- Baron Barnetson in 1978
- Born: William Denholm Barnetson 21 March 1917 Westminster, London
- Died: 12 March 1981 (aged 63)
- Education: Royal High School, Edinburgh Edinburgh University
- Occupations: newspaper proprietor television executive
- Spouse: Joan Fairley Davidson
- Children: 4

= William Denholm Barnetson =

English newspaper proprietor (1917–1981)

William Denholm Barnetson, Baron Barnetson (born 21 March 1917, Edinburgh – 12 March 1981, Westminster, London) was a newspaper proprietor and television executive.

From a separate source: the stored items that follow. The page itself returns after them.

Lemma step_idle t t' : tcp_step t t' -> all_idle t -> all_idle t'.
Proof.
  intros Hst Hi. destruct Hst as [t p t' E|t a t' E|t a bl r t' E|t a r t' E|t a addr port r t' E|t a data r t' E|
    t a len r data t' E|t a r t' E|t a r t' E|t b b' t' E|t n].
  - unfold tcp_socket_create in E. inv_ret. destruct a as [[q bs] s]. destruct (q =? 0); inv_ret; simplify_eq; [done |].
    by apply set_sock_idle; [| split; [left | |]].
  - by eapply destroy_idle.
  - by eapply listen_idle.
  - destruct (sock_cases t a) as [-> | [[H0 [k Ek]] | [H0 Ec]]]; [by unfold tcp_accept in E; cbn in E; simplify_eq | |].
    + destruct (idle_calls t a k [] 0 Hi H0 Ek) as (_ & _ & E'). rewrite E in E'. by simplify_eq.
    + unfold tcp_accept in E. replace (a =? 0) with false in E by lia. by rewrite Ec in E.
  - by eapply connect_idle.
  - destruct (sock_cases t a) as [-> | [[H0 [k Ek]] | [H0 Ec]]]; [by unfold tcp_send in E; cbn in E; simplify_eq | |].
    + destruct (idle_calls t a k data 0 Hi H0 Ek) as (E' & _ & _). rewrite E in E'. by simplify_eq.
    + unfold tcp_send in E. replace (a =? 0) with false in E by lia. by rewrite Ec in E.
  - destruct (sock_cases t a) as [-> | [[H0 [k Ek]] | [H0 Ec]]]; [by unfold tcp_recv in E; cbn in E; simplify_eq | |].
    + destruct (idle_calls t a k [] len Hi H0 Ek) as (_ & E' & _). rewrite E in E'. by simplify_eq.
    + unfold tcp_recv in E. replace (a =? 0) with false in E by lia. by rewrite Ec in E.
  - by eapply close_idle.
  - unfold tcp_abort in E. destruct (a =? 0); [by simplify_eq |]. inv_ret. destruct a1 as [r1 t1]. inv_ret. simplify_eq.
    apply send_segment_net in E1 as [Es Eq]. eapply destroy_idle; [| done]. unfold all_idle. by rewrite Es, Eq.
  - unfold tcp_input_wrapper in E. destruct (nb_len b <? _); [by simplify_eq |]. inv_ret. destruct a3 as [[r1 b1] t1].
    inv_ret. simplify_eq. by apply process_null in E4 as [_ ->].
  - done.
Qed.

(** C34: No connection is ever established: from [tcp_init], along every sequence of calls
    and of segments from the network, a socket is closed, listening or waiting for the
    answer to its SYN, nothing is queued, sending and receiving on it fail, accepting gives
    no socket, and a segment that arrives is dropped with -1 and changes no state. *)
Theorem tcp_never_established (n : netstate S) (t : tcpstate S) :
  rtc tcp_step (tcp_init n) t ->
  all_idle t /\
  (forall a k data len, a <> 0 -> t_socks t !! a = Some k ->
     sk_state k <> TCP_STATE_ESTABLISHED /\ tcp_send during t a data = Ret (-1, t) /\
     tcp_recv t a len = Ret (-1, [], t) /\ tcp_accept t a = Ret (0, t)) /\
  (forall b src dst sp dp r b' t', tcp_process during t b src dst sp dp = Ret (r, b', t') -> r = -1 /\ t' = t).
Proof.
  intros Hr. assert (Hi : all_idle t).
  { assert (H0 : all_idle (tcp_init n)) by (split; [apply map_Forall_empty | done]). revert H0.
    induction Hr as [|x y z Hxy _ IH]; [done |]. intros H0. apply IH. by eapply step_idle. }
  split; [done |]. split.
  - intros a k data len H0 Ek. split; [| by eapply idle_calls].
    by destruct (idle_state k (proj1 Hi a k Ek)) as [-> | [-> | ->]].
  - intros b src dst sp dp r b' t'. apply process_null.
Qed.
End runs.

(** * Examples *)

Definition demo_route : ipv4_route := mk_route 1 0x0002000A 0x00FFFFFF 0 0 8192 0.
Definition demo_tcp (rs : list ipv4_route) : tcpstate Z :=
  mk_tcp (mk_net 65536 demo_table arp_init 0 rs protocols_init 0) {[ 4096 := new_socket ]} ∅ 0x12345678.

Lemma tcp_connect_overflow_witness :
  tcp_connect Ret (demo_tcp [demo_route]) 4096 0x0202000A 80 = Crash /\
  exists t', tcp_connect Ret (demo_tcp []) 4096 0x0202000A 80 = Ret (-1, t').
Proof.
  pose (b := mk_buf 65536 65608 (replicate 124 0) 64 64 124 0 64 124 0 0 0).
  assert (Eb : net_alloc_buf (65536 : Z) TCP_HEADER_MAX = Ret (Some b, 65732)) by (vm_compute; reflexivity). split.
  - exact (tcp_connect_overflow Ret (demo_tcp [demo_route]) 4096 0x0202000A 80 new_socket b 65732 ltac:(lia) eq_refl eq_refl Eb).
  - destruct (tcp_connect_overflow Ret (demo_tcp []) 4096 0x0202000A 80 new_socket b 65732
                ltac:(lia) eq_refl eq_refl Eb eq_refl) as (t' & _ & E & _). by exists t'.
Defined.

Lemma tcp_segment_checksum_witness :
  exists sum, tcp_checksum (seg_header new_socket 7 0 TCP_FLAG_SYN sum ++ [104; 105; 33]) 0 0 = Ret 0.
Proof.
  destruct (tcp_segment_checksum demo_packet (replicate 64 7) (replicate 20 7) (replicate 41 7) (replicate 3 7) [104; 105; 33]
              new_socket 7 0 TCP_FLAG_SYN) as (sum & _ & E); [done | done | done | by repeat constructor | done |].
  by exists sum.
Defined.

(** One socket is created and asked to listen. *)
Lemma tcp_never_established_witness :
  exists t, rtc (tcp_step Ret) (tcp_init demo_net) t /\ t_socks t !! 65536 = Some (with_state new_socket TCP_STATE_LISTEN 4) /\
    tcp_accept t 65536 = Ret (0, t).
Proof.
  pose (t1 := set_sock (on_heap (tcp_init demo_net) (65536 + 216)) 65536 new_socket).
  pose (t2 := set_sock t1 65536 (with_state new_socket TCP_STATE_LISTEN 4)).
  assert (Hr : rtc (tcp_step Ret) (tcp_init demo_net) t2).
  { apply rtc_l with t1; [by apply (step_create Ret _ 65536) |].
    apply rtc_once. by apply (step_listen Ret t1 65536 4 0). }
  exists t2. split; [exact Hr |]. split; [reflexivity |].
  destruct (tcp_never_established Ret demo_net t2 Hr) as (_ & Hc & _).
  exact (proj2 (proj2 (proj2 (Hc 65536 _ [] 0 ltac:(lia) eq_refl)))).
Defined.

==Early life and education==
He was educated at the Royal High School, Edinburgh, and Edinburgh University. Whilst at university aged 19 he set himself up as a freelance reporter on the Spanish Civil War. Returning to university in 1940 he took his MA.

==War service==
During World War II he served as a Major in the Anti-Aircraft Command, a part of the army. After the war he was set the task of reorganising German newspaper and publishing industries in the British occupation zone of Germany. He was responsible for the launch of Die Welt choosing Axel Springer as its publisher.

==Career==
Returning to Edinburgh from 1948 to 1961 he worked for the Edinburgh Evening News eventually becoming General Manager.

In 1962 he was recruited by Harley Drayton as director of United Newspapers becoming chairman in 1966. Within three years he had doubled the size of United acquiring of Yorkshire Post Newspapers and Punch magazine.

He had directorships of several other organisations and was chairman of Reuters from 1968 to 1979 during which time its turnover rose from £6m to £73m. From 1979 he was chairman of Thames Television.

==Personal life==
He was the son of William Barnetson and Isabella "Ella" Grigor Moir. In July 1940 he married Joan Fairley Davidson, daughter of William Fairley Davidson and Agustina Bjarnarson. They had a son and three daughters.

Barnetson was knighted in 1972 and created a life peer on 14 July 1975 as Baron Barnetson, of Crowborough in the County of East Sussex.